“During the days of Jesus’ life on earth, he offered up prayers and petitions with loud cries and tears to the one who could save him from death, and he was heard because of his reverent submission. Although he was a son, he learned obedience from what he suffered and, once made perfect, he became the source of eternal salvation for all who obey him and was designated by God to be high priest in the order of Melchizedek” (Hebrews 5: 7-10).
“‘If you are the Christ,’ they said, ‘tell us’
Jesus answered, ‘If I tell you, you will not believe me, and if I asked you, you would not answer. But from now on, the Son of Man will be seated at the right hand of the mighty God'” (Luke 22: 67-69).
Paul interprets Jesus’ life as a man who became perfect. Jesus started out imperfect, experienced temptation, weakness, and ignorance. He had to gain strength, wisdom, and ultimately perfection. If Jesus was “God the Son”, then it appears that “God the Son” did not exist until Jesus the “Son of Man” became perfect. A thing cannot be both coming into being and being at the same time. So if Jesus the man was imperfect then he could not have also been perfect at the same time. And if he was not perfect then he could not have been from the beginning what he was to become, the Word of God, “God the Son.”
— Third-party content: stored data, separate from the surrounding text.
Lemma track_set_tree t w s (Q : unit -> world -> Prop) :
  w_sched w = Some s -> Q tt (with_tree t s w) ->
  track id (upd_sched (set_s_sleeping t)) (upd_sched (set_s_sleeping (st_view t))) Q w.
Proof.
  intros Hs HQ. unfold track. rewrite (upd_sched_run _ s w Hs).
  rewrite (upd_sched_run _ (abs_sched s) (abs_world w)) by (simpl; by rewrite Hs). by split.
Qed.

(** The insertion loop, for a coroutine that is not in the tree. *)
Lemma track_insert_sleeping fuel a w s :
  w_sched w = Some s -> keyed w s -> a <> NULL -> (forall k, view s !! k <> Some a) ->
  track id (insert_sleeping fuel a) (insert_sleeping fuel a) (fun _ w' => timers_keyed w') w.
Proof.
  revert w s. induction fuel as [|fuel IH]; intros w s Hs Hk Ha Hout; [done|]. cbn [insert_sleeping].
  apply (track_bind id), track_getco. intros c Hc. cbv beta.
  apply (track_bind abs_sched), track_sched. intros s0 Hs0. cbv beta. assert (s0 = s) as -> by congruence.
  pose proof (rb_insert_law _ (co_sleep_usecs c) a (ky_wf _ _ Hk) Ha Hout) as (t & Hins & Hwt & Hvt).
  set (w1 := with_tree t s w).
  assert (Hins1 : track (fun p => (p.1, st_view p.2)) (lift (rb_insert (co_sleep_usecs c) a (s_sleeping s)))
    (lift (rb_insert (co_sleep_usecs c) a (s_sleeping (abs_sched s))))
    (fun p w' => p = (view s !! co_sleep_usecs c, t) /\ w' = w) w).
  { unfold track, lift. rewrite Hins. simpl. by rewrite Hvt. }
  apply (track_bind (fun p => (p.1, st_view p.2))). eapply track_mono; [exact Hins1|].
  intros ? ? [-> ->]. cbn [fst snd]. apply (track_bind id), (track_set_tree t w s _ Hs). fold w1. cbv beta.
  assert (Hv1 : view (set_s_sleeping t s) = if view s !! co_sleep_usecs c then view s else <[co_sleep_usecs c := a]> (view s))
    by exact Hvt.
  assert (Hk1 : keyed w1 (set_s_sleeping t s)).
  { split; [done| |apply Hk]. rewrite Hv1. intros k b. destruct (view s !! co_sleep_usecs c); [apply Hk|].
    intros [[<- <-]|[_ Hb]]%lookup_insert_Some; [by exists c|by apply Hk]. }
  destruct (view s !! co_sleep_usecs c) as [b|].
  - apply (track_bind id), track_upd_co. intros c0 Hc0. cbv beta.
    apply (IH _ (set_s_sleeping t s)); try done; [|by rewrite Hv1].
    eapply keyed_co; [done|exact Hc0|]. right. by rewrite Hv1.
  - apply (track_bind id), track_upd_co. intros c0 Hc0. apply track_upd_co. intros c1 Hc1.
    exists (set_s_sleeping t s). split; [done|]. eapply keyed_co; [|exact Hc1|by left].
    eapply keyed_co; [done|exact Hc0|by left].
Qed.
(* ===== verification/Coroutine.v ===== *)
(** * Coroutines

    [src/dyco_coroutine.c] without [resume], which is part of the interpreter
    of context switches (file Run).  Functions that suspend the calling
    coroutine are programs with a [SwapSched] switch; the others are
    computations of the state monad. *)
From S2P Require Import Prelude Htable Queue SleepTree World SimOS Schedule SchedInv Prog.

Local Open Scope Z_scope.
Local Open Scope dyco_scope.

Definition SIG_SETMASK : Z := 2.

Section coroutine.
Context {os : OS} {T : Type} {st : SleepTree T}.
Local Abbreviation world := (@world os T).

(** ** The shared stack *)

(** [savestk]: the bytes from the current stack pointer to the top of the
    shared stack are copied to the coroutine's buffer, which is reallocated
    when it is too small. *)
Definition savestk (co : addr) : M world unit :=
  let* own := test_co co COROUTINE_FLAGS_OWNSTACK in
  if own then ret tt
  else
    let* s := co_sched_of co in
    let* w := get_st in
    let cursize := i32 (os_stack_used (w_kern w)) in
    let* c := getco co in
    when (co_stack_size c <? u64 cursize)
      (let* p := malloc in upd_co co (set_co_stack p)) ;;;
    upd_co co (set_co_stack_size (u64 cursize)) ;;;
    let* c := getco co in
    if co_stack c =? NULL then throw FSegv
    else
      let n := Z.to_nat (co_stack_size c) in
      if decide (n <= length (s_stack s))%nat then
        upd_co co (set_co_stack_buf (drop (length (s_stack s) - n) (s_stack s))) ;;;
        set_flag co COROUTINE_FLAGS_ALLOCSTACKMEM
      else throw FSegv.

(** [loadstk]: the saved bytes are copied back below the top of the shared
    stack. *)
Definition loadstk (co : addr) : M world unit :=
  let* own := test_co co COROUTINE_FLAGS_OWNSTACK in
  if own then ret tt
  else
    let* s := co_sched_of co in
    let* c := getco co in
    let n := Z.to_nat (co_stack_size c) in
    if decide (n <= length (s_stack s))%nat then
      upd_sched (set_s_stack (take (length (s_stack s) - n) (s_stack s) ++ take n (co_stack_buf c)))
    else throw FSegv.

(** [checkstk]: 0 below seven eighths of the stack, 1 above; an overflow
    kills the coroutine. *)
Definition checkstk (co : addr) : prog world Z :=
  let! s := atomic (co_sched_of co) in
  let! c := atomic (getco co) in
  let total_size := i32 (if TESTBIT (co_status c) COROUTINE_FLAGS_OWNSTACK
                         then co_stack_size c else s_stack_size s) in
  let! w := atomic get_st in
  let cur_size := i32 (os_stack_used (w_kern w)) in
  if total_size <? cur_size then
    do! atomic (set_flag co COROUTINE_STATUS_KILLED);
    do! atomic (clr_flag co COROUTINE_STATUS_RUNNING);
    do! pswitch (SwapSched co);
    PRet 0
  else if (total_size - Z.shiftr total_size 3) <? cur_size then PRet 1
  else PRet 0.

(** ** Switching *)

Definition yield (co : addr) : prog world unit :=
  do! checkstk co;
  let! exited := atomic (test_co co COROUTINE_STATUS_EXITED) in
  do! pwhen (negb exited) (atomic (savestk co));
  do! atomic (clr_flag co COROUTINE_STATUS_RUNNING);
  do! pswitch (SwapSched co);
  atomic (set_flag co COROUTINE_STATUS_RUNNING).

(** The scheduler and the running coroutine, as the [DYCO_MUST] checks of the
    blocking calls read them. *)
Definition must_curr : M world addr :=
  let* s := get_sched in
  match s with
  | None => throw FExit
  | Some s => DYCO_MUST (negb (s_curr_thread s =? NULL)) ;;; ret (s_curr_thread s)
  end.

(** The running coroutine for the calls that return an error outside of one. *)
Definition opt_curr : M world (option addr) :=
  let* s := get_sched in
  match s with
  | None => ret None
  | Some s => ret (if s_curr_thread s =? NULL then None else Some (s_curr_thread s))
  end.

(** Suspension until an event on [fd] or the timeout, the five calls that the
    blocking operations share. *)
Definition suspend (co : addr) (fd events timeout : Z) : prog world unit :=
  do! atomic (schedule_sched_wait co fd events);
  do! atomic (schedule_sched_sleep co timeout);
  do! yield co;
  do! atomic (schedule_cancel_sleep co);
  let! _ := atomic (schedule_cancel_wait co fd) in PRet tt.

Definition EVENTS_R : Z := Z.lor (Z.lor EPOLLIN EPOLLHUP) EPOLLERR.

Definition waitev (fd events timeout : Z) : prog world Z :=
  let pev := swrap 16 (Z.land events 0xffff) in
  let! r := atomic (sys (os_poll fd pev)) in
  if (0 <? r) || (timeout =? 0) then PRet r
  else
    let! co := atomic must_curr in
    let! asym := atomic (test_co co COROUTINE_FLAGS_ASYMMETRIC) in
    do! atomic (DYCO_MUSTNOT asym);
    do! suspend co fd events timeout;
    atomic (sys (os_poll fd pev)).

Definition dyco_coroutine_waitRead (fd timeout : Z) : prog world Z :=
  waitev fd (Z.lor (Z.lor EPOLLIN EPOLLERR) EPOLLHUP) timeout.
Definition dyco_coroutine_waitWrite (fd timeout : Z) : prog world Z :=
  waitev fd (Z.lor (Z.lor EPOLLOUT EPOLLERR) EPOLLHUP) timeout.
Definition dyco_coroutine_waitRW (fd timeout : Z) : prog world Z :=
  waitev fd (Z.lor (Z.lor (Z.lor EPOLLOUT EPOLLIN) EPOLLERR) EPOLLHUP) timeout.

(** [msecs] is unsigned; [schedule_sched_sleep] takes an [int]. *)
Definition dyco_coroutine_sleep (msecs : Z) : prog world unit :=
  let! co := atomic must_curr in
  let! asym := atomic (test_co co COROUTINE_FLAGS_ASYMMETRIC) in
  do! atomic (DYCO_MUSTNOT asym);
  do! atomic (if msecs =? 0 then make_ready co else schedule_sched_sleep co (i32 msecs));
  yield co.

Definition dyco_coroutine_abort : prog world unit :=
  let! co := atomic must_curr in
  do! atomic (set_flag co COROUTINE_STATUS_KILLED);
  do! atomic (clr_flag co COROUTINE_STATUS_RUNNING);
  pswitch (SwapSched co).

Definition dyco_coroutine_checkStack : prog world Z :=
  let! co := atomic must_curr in checkstk co.

(** ** Creation and disposal *)

Definition fresh_co : dyco_coroutine :=
  mk_co 0 0 NULL NULL [] 0 (Z.lor (BIT COROUTINE_STATUS_NEW) (BIT COROUTINE_STATUS_READY))
    0 0 0 0 NULL 0 (-1) (-1).

Definition newcoro : M world addr :=
  let* s := get_sched in
  match s with None => dyco_schedule_create 0 0 | Some _ => ret 0 end ;;;
  let* s := get_sched in
  match s with
  | None => ret NULL
  | Some _ =>
      let* co := malloc in
      if co =? NULL then ret NULL
      else
        modify (fun w => set_w_coros (<[co := fresh_co]> (w_coros w)) w) ;;;
        upd_sched (fun s => set_s_queues (link_alloc (s_queues s) co) s) ;;;
        ret co
  end.

(** The scheduler pointer a coroutine is given; any non-null value. *)
Definition SCHED_PTR : addr := 1.

(** The next coroutine identifier: the low byte of the scheduler identifier
    and a 24-bit generation, converted to [int]. *)
Definition make_cid (sched_id gen : Z) : Z :=
  i32 (Z.lor (u32 (Z.shiftl (Z.land sched_id 0xff) 24)) gen).

Definition next_cid (co : addr) : M world Z :=
  let* s := the_sched in
  let gen := Z.land (s_cid_gen s + 1) 0xffffff in
  upd_sched (set_s_cid_gen gen) ;;;
  let cid := make_cid (s_sched_id s) gen in
  upd_co co (set_co_cid cid) ;;;
  ret cid.

Definition incr_coro_count (d : Z) : M world unit :=
  upd_sched (fun s => set_s_coro_count (u32 (s_coro_count s + d)) s).

Definition wake_done : M world unit :=
  upd_sched (fun s => if decide (s_status s = SCHEDULE_STATUS_DONE)
                      then set_s_status SCHEDULE_STATUS_READY s else s).

Definition dyco_coroutine_create (func arg : Z) : M world Z :=
  let* co := newcoro in
  if co =? NULL then ret (-2)
  else
    upd_co co (fun c => set_co_sched SCHED_PTR (set_co_arg arg (set_co_func func c))) ;;;
    let* cid := next_cid co in
    let* r := cid_map_insert cid co in
    DYCO_MUST (0 <=? r) ;;;
    incr_coro_count 1 ;;;
    upd_sched (fun s => set_s_queues (TAILQ_INSERT_TAIL (s_queues s) ready co) s) ;;;
    wake_done ;;;
    ret cid.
Consider also what it means to be “seated at the right hand of the mighty God.” When one is seated, one is not as active as one could be. The distinction between seated and not seated represents first and foremost the distinction between acting and resting. The image of being seated is static, passive, and at rest. If Jesus is seated at the right hand of the mighty God, it sounds like Jesus is more dead than alive, though experiencing his death near to God, kept close by God, and supremely valued.
If Jesus is to come back, he will likely come into being the same way he did the first time. Interestingly, though we are reminded by Paul that Jesus appealed to the Father to save him from death, it appears to be only possible to give him a second life if human beings allow one that has to the potential to become “God the Son” to do so. That is, there will have to be not just another Jesus, but another Mary and another John the Baptist at a minimum.
In sum, these three things suggest that “God the Son,” or what we typically mean by “Jesus,” at the moment does not exist. 1. Jesus as God the Son did not exist in his human form until he reached his full development. Before that, he was becoming the Son, but was not yet in his full perfection and therefore in the beginning could not offer salvation to mankind. 2. Jesus told us that he would be seated at the right hand of the mighty God. The image here strongly evokes a sense of death, and Jesus showed in his subsequent petitions to the Father that he expected to die. 3. We are told that Jesus will come again, but if he is to come again, it would seem that he would have to come by the same route that he did the first time. So, in the same manner that he did not exist initially as the Son during his first coming, he will not have existed as the Son prior to his second coming.
The potential to exist, though, does indicate some underlying continuous existential form. So we have to distinguish between existing as a potentiality and a form on the one hand and existing as an active and conscious entity in the material world on the other.